§ **PROBLEM TO SOLVE**: Repeat every entry, word for word, leaving no line out.

§ **DATA SUPPLIED**:
Lemma previews_are_bound_witness :
  existsb (issuedFor "project.runtime.style.propose") (effectsOf preview_handler initialPreview previewRun) = true ∧
  Forall (previewEffect (λ fs, ∃ p, Act (p, FilesLoaded fs) ∈ previewRun) (λ plan, ∃ p, Act (p, PlanLoaded plan) ∈ previewRun))
    (effectsOf preview_handler initialPreview previewRun).
Proof.
  split; [vm_compute; reflexivity|].
  destruct (effects_run preview_handler initialPreview previewRun) as [w Hr]; [vm_compute; reflexivity|].
  exact (previews_are_bound (H := ascii_only) _ _ _ w _ Hr).
Defined.

(** While no index is loaded, the secret scan shows no finding and a green count, although
    it says that nothing is indexed. *)
Theorem unscanned_project_looks_clean `{CaseTable} : secretRows None = None ∧ secretTone None = "success"%string.
Proof. by split. Qed.
(* ===== verification/Surface.v ===== *)
(** * The subsystem pages: values as text

    [ui/web/src/routes/SubsystemRoutes.tsx], first half: the surfaces and their operations,
    the state of a section, and how an answer of unknown shape becomes labels and text.

    A text that cannot be produced because the code throws is [None].  Tables of the code
    are object literals, so looking up a name that every object inherits
    ([Object.prototype]) finds that member; [member] says which of the three happens.
    Number and date formats of the locale, [JSON.parse] and the conversion of strings to
    numbers are the parameters of [Environment]; [String] of an object is its tag, except
    in [printed], where an own member named toString makes it throw. *)
From stdpp Require Import base list strings.
From Stdlib Require Import ZArith NArith.
From S2P Require Import Prelude JsString JsValue JsArray Regex Catalog Protocol Display Envelope.
From S2P Require Import Events LocalClient Client Operator TuiFormat TuiApp Chat Async Computer Sessions Media.

Class Environment := {
  env_platform :: Platform;
  (** [new Intl.NumberFormat().format(n)]; [n.toLocaleString()], also of NaN. *)
  formatNumber : num → jstr;
  localeNumber : option num → jstr;
  (** The medium date with a short time, and [toLocaleString()], of a valid date. *)
  formatInstant : jstr → jstr;
  localInstant : jstr → jstr;
  JSON_parse : jstr → option json;
  ToNumber : jstr → option num;
}.

(** ** Surfaces *)

Record SurfaceDefinition : Type := {
  sf_path : string; sf_eyebrow : string; sf_title : string; sf_description : string;
  sf_operations : list string; sf_accent : string }.

Definition subsystemSurfaces : list SurfaceDefinition := [
  {| sf_path := "/since-away"; sf_eyebrow := "CONTINUITY"; sf_title := "Since you were away";
     sf_description := "Review completed work, failures, decisions, changed files, pending questions, and deadlines from durable evidence.";
     sf_operations := ["continuity.brief"];
     sf_accent := "sage" |};
  {| sf_path := "/knowledge"; sf_eyebrow := "KNOWLEDGE"; sf_title := "What Ion knows";
     sf_description := "Review saved knowledge, its sources and confidence, and what Ion expects to happen next.";
     sf_operations := ["memory.search"; "memory.graph"; "memory.activation"; "premise.list"; "prediction.list";
                         "curiosity.targets"; "dreamweaver.beliefs"];
     sf_accent := "violet" |};
  {| sf_path := "/work"; sf_eyebrow := "WORK"; sf_title := "Goals and active work";
     sf_description := "See what is planned, what is running, who is helping, and what needs your decision.";
     sf_operations := ["work.brief"; "artifact.list"; "autonomy.get"; "project.list"; "workflow.list";
                         "supervisor.list"; "workspace.capabilities"; "studio.intent.list"; "taskgraph.get";
                         "taskgraph.todo"; "swarm.list"; "automatrix.list"];
     sf_accent := "sage" |};
  {| sf_path := "/execution"; sf_eyebrow := "ACTIONS"; sf_title := "Actions and decisions";
     sf_description := "Check which actions are available, why a decision was made, and what actually happened.";
     sf_operations := ["tool.surface"; "tool.readiness"; "policy.events"; "receipt.list";
                         "receipt.verify"];
     sf_accent := "amber" |};
  {| sf_path := "/extensions"; sf_eyebrow := "CONNECTIONS"; sf_title := "Models and connections";
     sf_description := "Manage the models, connected services, add-ons, and abilities Ion can use.";
     sf_operations := ["provider.list"; "provider.usage"; "mcp.servers"; "mcp.tools"; "plugin.list";
                         "skill.list"; "skill.lifecycle"; "tool.readiness"];
     sf_accent := "cyan" |};
  {| sf_path := "/presence"; sf_eyebrow := "AVAILABILITY"; sf_title := "Where and when Ion works";
     sf_description := "Review connected channels, scheduled work, delivery health, and current availability.";
     sf_operations := ["channel.list"; "channel.health"; "schedule.list"; "liveness.get"; "system.health";
                         "system.metrics"];
     sf_accent := "sage" |};
  {| sf_path := "/identity"; sf_eyebrow := "IDENTITY"; sf_title := "Preferences and identity";
     sf_description := "Review how Ion is configured and the values that keep its behavior consistent.";
     sf_operations := ["config.get"; "soul.get"; "liveness.get"; "commands.catalog"];
     sf_accent := "violet" |};
  {| sf_path := "/diagnostics"; sf_eyebrow := "SYSTEM HEALTH"; sf_title := "System health and activity";
     sf_description := "Find recent activity, service health, performance, and safety-check results.";
     sf_operations := ["logs.query"; "system.health"; "system.metrics"; "integrity.latest";
                         "commands.catalog"];
     sf_accent := "amber" |}]%string.

Definition wideSurfaceOperations : list string :=
  ["automatrix.list"; "commands.catalog"; "integrity.latest"; "liveness.get"; "continuity.brief"; "logs.query";
   "policy.events"; "studio.intent.list"; "supervisor.list"; "taskgraph.get"; "tool.readiness"; "tool.surface";
   "workflow.list"; "workspace.capabilities"]%string.

Definition lookupText {A} (table : list (string * A)) (k : string) : option A :=
  snd <$> find (λ r, String.eqb r.1 k) table.

Record SurfaceMutation : Type := { mu_operation : string; mu_label : string; mu_consequence : string }.

Definition mutationForSurface (path : string) : option SurfaceMutation :=
  lookupText [("/diagnostics"%string,
    {| mu_operation := "integrity.run"; mu_label := "Run a safety check";
       mu_consequence := "Ion will check recent records for missing or unexpected changes." |})] path.

(** ** The state of a section *)

Inductive SurfaceState : Type := SPending | SError | SEmpty | SReady.
#[export] Instance SurfaceState_eq_dec : EqDecision SurfaceState.
Proof. solve_decision. Defined.

(** The kind of the problem ([true] for an error) and its reason. *)
Definition projectionProblem (value : option json) : option (bool * option jstr) :=
  if isRecord value && isString (getO "status" value) then
    let reason := asString (getO "reason" value) in
    if isLit "unavailable" (getO "status" value) then Some (true, reason)
    else if isLit "not_available" (getO "status" value) then Some (false, reason)
    else None
  else None.

Definition isEmptyValue (value : option json) : bool :=
  match value with
  | None | Some JNull => true
  | Some (JArr l) => bool_decide (l = [])
  | Some (JObj []) => true
  | Some (JObj o) => match get "memories" (JObj o) with Some (JArr []) => true | _ => false end
  | Some (JStr s) => jeqb s []
  | Some _ => false
  end.

Definition surfaceState (isPending isError : bool) (value : option json) : SurfaceState :=
  if isPending then SPending
  else if isError || bool_decide (fst <$> projectionProblem value = Some true) then SError
  else if bool_decide (fst <$> projectionProblem value = Some false) || isEmptyValue value then SEmpty
  else SReady.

§ **OUTPUT BELOW**:
Lemma previews_are_bound_witness :
  existsb (issuedFor "project.runtime.style.propose") (effectsOf preview_handler initialPreview previewRun) = true ∧
  Forall (previewEffect (λ fs, ∃ p, Act (p, FilesLoaded fs) ∈ previewRun) (λ plan, ∃ p, Act (p, PlanLoaded plan) ∈ previewRun))
    (effectsOf preview_handler initialPreview previewRun).
Proof.
  split; [vm_compute; reflexivity|].
  destruct (effects_run preview_handler initialPreview previewRun) as [w Hr]; [vm_compute; reflexivity|].
  exact (previews_are_bound (H := ascii_only) _ _ _ w _ Hr).
Defined.

(** While no index is loaded, the secret scan shows no finding and a green count, although
    it says that nothing is indexed. *)
Theorem unscanned_project_looks_clean `{CaseTable} : secretRows None = None ∧ secretTone None = "success"%string.
Proof. by split. Qed.
(* ===== verification/Surface.v ===== *)
(** * The subsystem pages: values as text

    [ui/web/src/routes/SubsystemRoutes.tsx], first half: the surfaces and their operations,
    the state of a section, and how an answer of unknown shape becomes labels and text.

    A text that cannot be produced because the code throws is [None].  Tables of the code
    are object literals, so looking up a name that every object inherits
    ([Object.prototype]) finds that member; [member] says which of the three happens.
    Number and date formats of the locale, [JSON.parse] and the conversion of strings to
    numbers are the parameters of [Environment]; [String] of an object is its tag, except
    in [printed], where an own member named toString makes it throw. *)
From stdpp Require Import base list strings.
From Stdlib Require Import ZArith NArith.
From S2P Require Import Prelude JsString JsValue JsArray Regex Catalog Protocol Display Envelope.
From S2P Require Import Events LocalClient Client Operator TuiFormat TuiApp Chat Async Computer Sessions Media.

Class Environment := {
  env_platform :: Platform;
  (** [new Intl.NumberFormat().format(n)]; [n.toLocaleString()], also of NaN. *)
  formatNumber : num → jstr;
  localeNumber : option num → jstr;
  (** The medium date with a short time, and [toLocaleString()], of a valid date. *)
  formatInstant : jstr → jstr;
  localInstant : jstr → jstr;
  JSON_parse : jstr → option json;
  ToNumber : jstr → option num;
}.

(** ** Surfaces *)

Record SurfaceDefinition : Type := {
  sf_path : string; sf_eyebrow : string; sf_title : string; sf_description : string;
  sf_operations : list string; sf_accent : string }.

Definition subsystemSurfaces : list SurfaceDefinition := [
  {| sf_path := "/since-away"; sf_eyebrow := "CONTINUITY"; sf_title := "Since you were away";
     sf_description := "Review completed work, failures, decisions, changed files, pending questions, and deadlines from durable evidence.";
     sf_operations := ["continuity.brief"];
     sf_accent := "sage" |};
  {| sf_path := "/knowledge"; sf_eyebrow := "KNOWLEDGE"; sf_title := "What Ion knows";
     sf_description := "Review saved knowledge, its sources and confidence, and what Ion expects to happen next.";
     sf_operations := ["memory.search"; "memory.graph"; "memory.activation"; "premise.list"; "prediction.list";
                         "curiosity.targets"; "dreamweaver.beliefs"];
     sf_accent := "violet" |};
  {| sf_path := "/work"; sf_eyebrow := "WORK"; sf_title := "Goals and active work";
     sf_description := "See what is planned, what is running, who is helping, and what needs your decision.";
     sf_operations := ["work.brief"; "artifact.list"; "autonomy.get"; "project.list"; "workflow.list";
                         "supervisor.list"; "workspace.capabilities"; "studio.intent.list"; "taskgraph.get";
                         "taskgraph.todo"; "swarm.list"; "automatrix.list"];
     sf_accent := "sage" |};
  {| sf_path := "/execution"; sf_eyebrow := "ACTIONS"; sf_title := "Actions and decisions";
     sf_description := "Check which actions are available, why a decision was made, and what actually happened.";
     sf_operations := ["tool.surface"; "tool.readiness"; "policy.events"; "receipt.list";
                         "receipt.verify"];
     sf_accent := "amber" |};
  {| sf_path := "/extensions"; sf_eyebrow := "CONNECTIONS"; sf_title := "Models and connections";
     sf_description := "Manage the models, connected services, add-ons, and abilities Ion can use.";
     sf_operations := ["provider.list"; "provider.usage"; "mcp.servers"; "mcp.tools"; "plugin.list";
                         "skill.list"; "skill.lifecycle"; "tool.readiness"];
     sf_accent := "cyan" |};
  {| sf_path := "/presence"; sf_eyebrow := "AVAILABILITY"; sf_title := "Where and when Ion works";
     sf_description := "Review connected channels, scheduled work, delivery health, and current availability.";
     sf_operations := ["channel.list"; "channel.health"; "schedule.list"; "liveness.get"; "system.health";
                         "system.metrics"];
     sf_accent := "sage" |};
  {| sf_path := "/identity"; sf_eyebrow := "IDENTITY"; sf_title := "Preferences and identity";
     sf_description := "Review how Ion is configured and the values that keep its behavior consistent.";
     sf_operations := ["config.get"; "soul.get"; "liveness.get"; "commands.catalog"];
     sf_accent := "violet" |};
  {| sf_path := "/diagnostics"; sf_eyebrow := "SYSTEM HEALTH"; sf_title := "System health and activity";
     sf_description := "Find recent activity, service health, performance, and safety-check results.";
     sf_operations := ["logs.query"; "system.health"; "system.metrics"; "integrity.latest";
                         "commands.catalog"];
     sf_accent := "amber" |}]%string.

Definition wideSurfaceOperations : list string :=
  ["automatrix.list"; "commands.catalog"; "integrity.latest"; "liveness.get"; "continuity.brief"; "logs.query";
   "policy.events"; "studio.intent.list"; "supervisor.list"; "taskgraph.get"; "tool.readiness"; "tool.surface";
   "workflow.list"; "workspace.capabilities"]%string.

Definition lookupText {A} (table : list (string * A)) (k : string) : option A :=
  snd <$> find (λ r, String.eqb r.1 k) table.

Record SurfaceMutation : Type := { mu_operation : string; mu_label : string; mu_consequence : string }.

Definition mutationForSurface (path : string) : option SurfaceMutation :=
  lookupText [("/diagnostics"%string,
    {| mu_operation := "integrity.run"; mu_label := "Run a safety check";
       mu_consequence := "Ion will check recent records for missing or unexpected changes." |})] path.

(** ** The state of a section *)

Inductive SurfaceState : Type := SPending | SError | SEmpty | SReady.
#[export] Instance SurfaceState_eq_dec : EqDecision SurfaceState.
Proof. solve_decision. Defined.

(** The kind of the problem ([true] for an error) and its reason. *)
Definition projectionProblem (value : option json) : option (bool * option jstr) :=
  if isRecord value && isString (getO "status" value) then
    let reason := asString (getO "reason" value) in
    if isLit "unavailable" (getO "status" value) then Some (true, reason)
    else if isLit "not_available" (getO "status" value) then Some (false, reason)
    else None
  else None.

Definition isEmptyValue (value : option json) : bool :=
  match value with
  | None | Some JNull => true
  | Some (JArr l) => bool_decide (l = [])
  | Some (JObj []) => true
  | Some (JObj o) => match get "memories" (JObj o) with Some (JArr []) => true | _ => false end
  | Some (JStr s) => jeqb s []
  | Some _ => false
  end.

Definition surfaceState (isPending isError : bool) (value : option json) : SurfaceState :=
  if isPending then SPending
  else if isError || bool_decide (fst <$> projectionProblem value = Some true) then SError
  else if bool_decide (fst <$> projectionProblem value = Some false) || isEmptyValue value then SEmpty
  else SReady.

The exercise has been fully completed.